* [What you need to do] Report each line of the entries that contains the word "failed", copied in full.

Start of Data extracts

(** ** Properties *)

(** The desired set is exactly the host route of every IPv4 peer and the network
    form of every accepted subnet, each through the nic of the peer's network, for
    the peers whose nic is still registered. *)
Theorem desired_routes {CA : CidrApi} nics ps (key : RouteKey) :
  key ∈ Reconciler.desired nics ps ↔
  ∃ p, p ∈ ps ∧ Reconciler.pr_nic p ∈ nics ∧ Reconciler.nic key = Reconciler.pr_nic p ∧
    ((∃ ip, Reconciler.pr_ip p = IpV4 ip ∧ Reconciler.cidr key = cidr_new ip 32) ∨
     ∃ c, c ∈ Reconciler.pr_subnets p ∧ Reconciler.cidr key = cidr_network c).
Proof.
  unfold Reconciler.desired. rewrite elem_of_desired_fold. unfold contributes. set_solver.
Qed.

(** What a pass remembers, whatever the kernel answers: a route that is wanted
    and installed stays, nothing appears that is neither wanted nor already
    installed, the returned count is the number of entries that changed, and the
    state file is rewritten exactly when something changed - so a failed add is
    retried and a failed removal is kept for the next pass. *)
Theorem reconcile_memory {CA : CidrApi} {K} {H : RouteHandle K} r (k : K) fs desired ifindex :
  let '(r', k', fs', changed) := Reconciler.reconcile r k fs desired ifindex in
  let S := Reconciler.installed r in
  let S' := Reconciler.installed r' in
  desired ∩ S ⊆ S' ∧ S' ⊆ desired ∪ S ∧
  changed = (size (S ∖ S') + size (S' ∖ S))%nat ∧
  (changed = 0%nat → S' = S ∧ fs' = fs) ∧
  (changed ≠ 0%nat → fs' = Reconciler.persist r' fs) ∧
  Reconciler.state_file r' = Reconciler.state_file r.
Proof.
  unfold Reconciler.reconcile.
  pose proof (pass_memory ifindex k desired (Reconciler.installed r)) as Hp.
  destruct (Reconciler.reconcile_pass _ _ _ _) as [[k' S'] n].
  destruct Hp as (H1 & H2 & Hn). cbn [Reconciler.installed Reconciler.state_file].
  split_and!; [done|done|done| | |done].
  - intros Hz. rewrite Hz. split; [|done].
    assert (Reconciler.installed r ∖ S' ≡ ∅ ∧ S' ∖ Reconciler.installed r ≡ ∅) as [Ha Hb]
      by (split; apply size_empty_inv; lia).
    apply set_eq. intros x. destruct (decide (x ∈ S')), (decide (x ∈ Reconciler.installed r));
      set_solver.
  - intros Hz. by rewrite (proj2 (Nat.ltb_lt 0 n)) by lia.
Qed.

(** C21. Convergence. On a kernel that answers as documented, if no prefix is wanted or
    installed through two nics at a time and the kernel holds exactly the
    remembered routes for the prefixes concerned, then after one pass the kernel
    holds exactly the wanted routes whose nic is registered (or that were there
    already), and the remembered set says so: one pass is enough. *)
Theorem reconcile_converges {CA : CidrApi} {CL : CidrLaws} {K} {H : RouteHandle K}
    {KL : KernelLaws} r (k : K) fs desired ifindex :
  one_nic (Reconciler.installed r) → one_nic desired →
  in_sync ifindex (desired ∪ Reconciler.installed r) k (Reconciler.installed r) →
  let '(r', k', _, _) := Reconciler.reconcile r k fs desired ifindex in
  (∀ key, key ∈ Reconciler.installed r' ↔
     key ∈ desired ∧
     (key ∈ Reconciler.installed r ∨ is_Some (ifindex (Reconciler.nic key)))) ∧
  (∀ rt, managed (desired ∪ Reconciler.installed r) rt → rt ∈ table k' ↔
     ∃ key i, key ∈ desired ∧ ifindex (Reconciler.nic key) = Some i ∧ rt = route_of key i).
Proof.
  intros HoS HoD Hsync. unfold Reconciler.reconcile.
  pose proof (pass_sync ifindex _ k desired (Reconciler.installed r)
    (union_subseteq_r _ _) (union_subseteq_l _ _) HoS HoD Hsync) as Hp.
  destruct (Reconciler.reconcile_pass _ _ _ _) as [[k' S'] n]. destruct Hp as [Hs Hiff].
  cbn [Reconciler.installed]. split; [exact Hiff|].
  intros rt Hrt. rewrite (Hs rt Hrt). split; intros (key & i & Hk & Hi & ->); exists key, i.
  - apply Hiff in Hk as [? _]. done.
  - split_and!; [|done|done]. apply Hiff. split; [done|]. right. by eexists.
Qed.

Definition nic_index (n : PeerId) : option Z := if n =? 1 then Some 4 else None.
Definition ex_new : RouteKey := Reconciler.Key 1 (cidr_new (ipv4 10 9 0 0) 24).
Definition ex_old : RouteKey := Reconciler.Key 1 (cidr_new (ipv4 10 8 0 0) 24).
Definition ex_reconciler : Reconciler.Reconciler :=
  Reconciler.MkReconciler {[ ex_old ]} (Some "/run/noeio/routes").
Definition ex_fib : fib := {[ fib_key (route_of ex_old 4) := Some 4 ]}.
Definition ex_fs : Fs := MkFs ∅ true.

Lemma reconcile_converges_witness :
  let '(r', k', _, _) :=
    Reconciler.reconcile ex_reconciler ex_fib ex_fs {[ ex_new ]} nic_index in
  ex_new ∈ Reconciler.installed r' ∧ route_of ex_new 4 ∈ table k'.
Proof.
  assert (one_nic (Reconciler.installed ex_reconciler)) as H1 by apply (one_nic_singleton ex_old).
  assert (one_nic {[ ex_new ]}) as H2 by apply (one_nic_singleton ex_new).
  pose proof (reconcile_converges ex_reconciler ex_fib ex_fs {[ ex_new ]} nic_index H1 H2) as Hc.
  destruct (Reconciler.reconcile _ _ _ _ _) as [[[r' k'] fs'] n].
  destruct Hc as [Hiff Ht].
  - intros rt Hm. change (table ex_fib) with (map fib_route (map_to_list ex_fib)).
    rewrite elem_of_fib. unfold ex_fib. rewrite lookup_singleton_Some.
    cbn [Reconciler.installed ex_reconciler]. setoid_rewrite elem_of_singleton. split.
    + intros [Hk Hi]. exists ex_old, 4. split_and!; [done|reflexivity|].
      destruct rt. unfold fib_key, route_of in *. simpl in *. congruence.
    + intros (key & i & -> & Hi & ->). injection Hi as <-. split; reflexivity.
  - split.
    + apply Hiff. split; [by apply elem_of_singleton|]. right. by eexists.
    + apply Ht; [exists ex_new; split_and!; [set_solver|done|done]|].
      exists ex_new, 4. split_and!; [by apply elem_of_singleton|done|done].
Defined.

(** A pass with nothing to change touches nothing: when the wanted set is the
    remembered one, no kernel operation is made and no file is written, whatever
    the kernel actually holds. So a converged daemon is idle - and a route removed
    by hand, of which the remembered set knows nothing, is not put back. *)
Theorem reconcile_idle {CA : CidrApi} {K} {H : RouteHandle K} r (k : K) fs ifindex :
  Reconciler.reconcile r k fs (Reconciler.installed r) ifindex = (r, k, fs, 0%nat).
Proof.
  unfold Reconciler.reconcile, Reconciler.reconcile_pass, Reconciler.diff.
  rewrite difference_diag_L, iter_empty. by destruct r.
Qed.

(** The state file survives a crash: what [persist] writes, the next run's
    [restore] reads back exactly, so the first pass removes whatever the previous
    run left behind. *)
Theorem state_file_roundtrip {CA : CidrApi} {CL : CidrLaws} r fs path :
  Reconciler.state_file r = Some path → writable fs = true →
  (∀ key, key ∈ Reconciler.installed r → is_uint 32 (Reconciler.nic key)) →
  Reconciler.restore (Reconciler.new (Some path)) (Reconciler.persist r fs) = r.
Proof.
  intros Hpath Hw Hok. unfold Reconciler.restore, Reconciler.persist, fs_write, fs_read.
  rewrite Hpath, Hw. cbn [Reconciler.new Reconciler.state_file fst files Reconciler.installed].
  rewrite lookup_insert_eq. cbn [ok_or]. unfold Reconciler.body.
  rewrite restore_lines by (intros key; rewrite elem_of_iter; apply Hok).
  destruct r as [S p]. cbn [Reconciler.installed Reconciler.state_file] in *. subst p. f_equal.
  apply set_eq. intros x. rewrite elem_of_union, elem_of_list_to_set, elem_of_iter. set_solver.
Qed.

Lemma state_file_roundtrip_witness :
  Reconciler.restore (Reconciler.new (Some "/run/noeio/routes"))
    (Reconciler.persist ex_reconciler ex_fs) = ex_reconciler.
Proof.
  apply (state_file_roundtrip ex_reconciler ex_fs "/run/noeio/routes"); [done|done|].
  intros key Hk. change (key ∈ ({[ ex_old ]} : gset RouteKey)) in Hk.
  apply elem_of_singleton in Hk as ->. split; [discriminate|reflexivity].
Defined.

End of Data extracts

* [Worked solution]
    state file is rewritten exactly when something changed - so a failed add is
    retried and a failed removal is kept for the next pass. *)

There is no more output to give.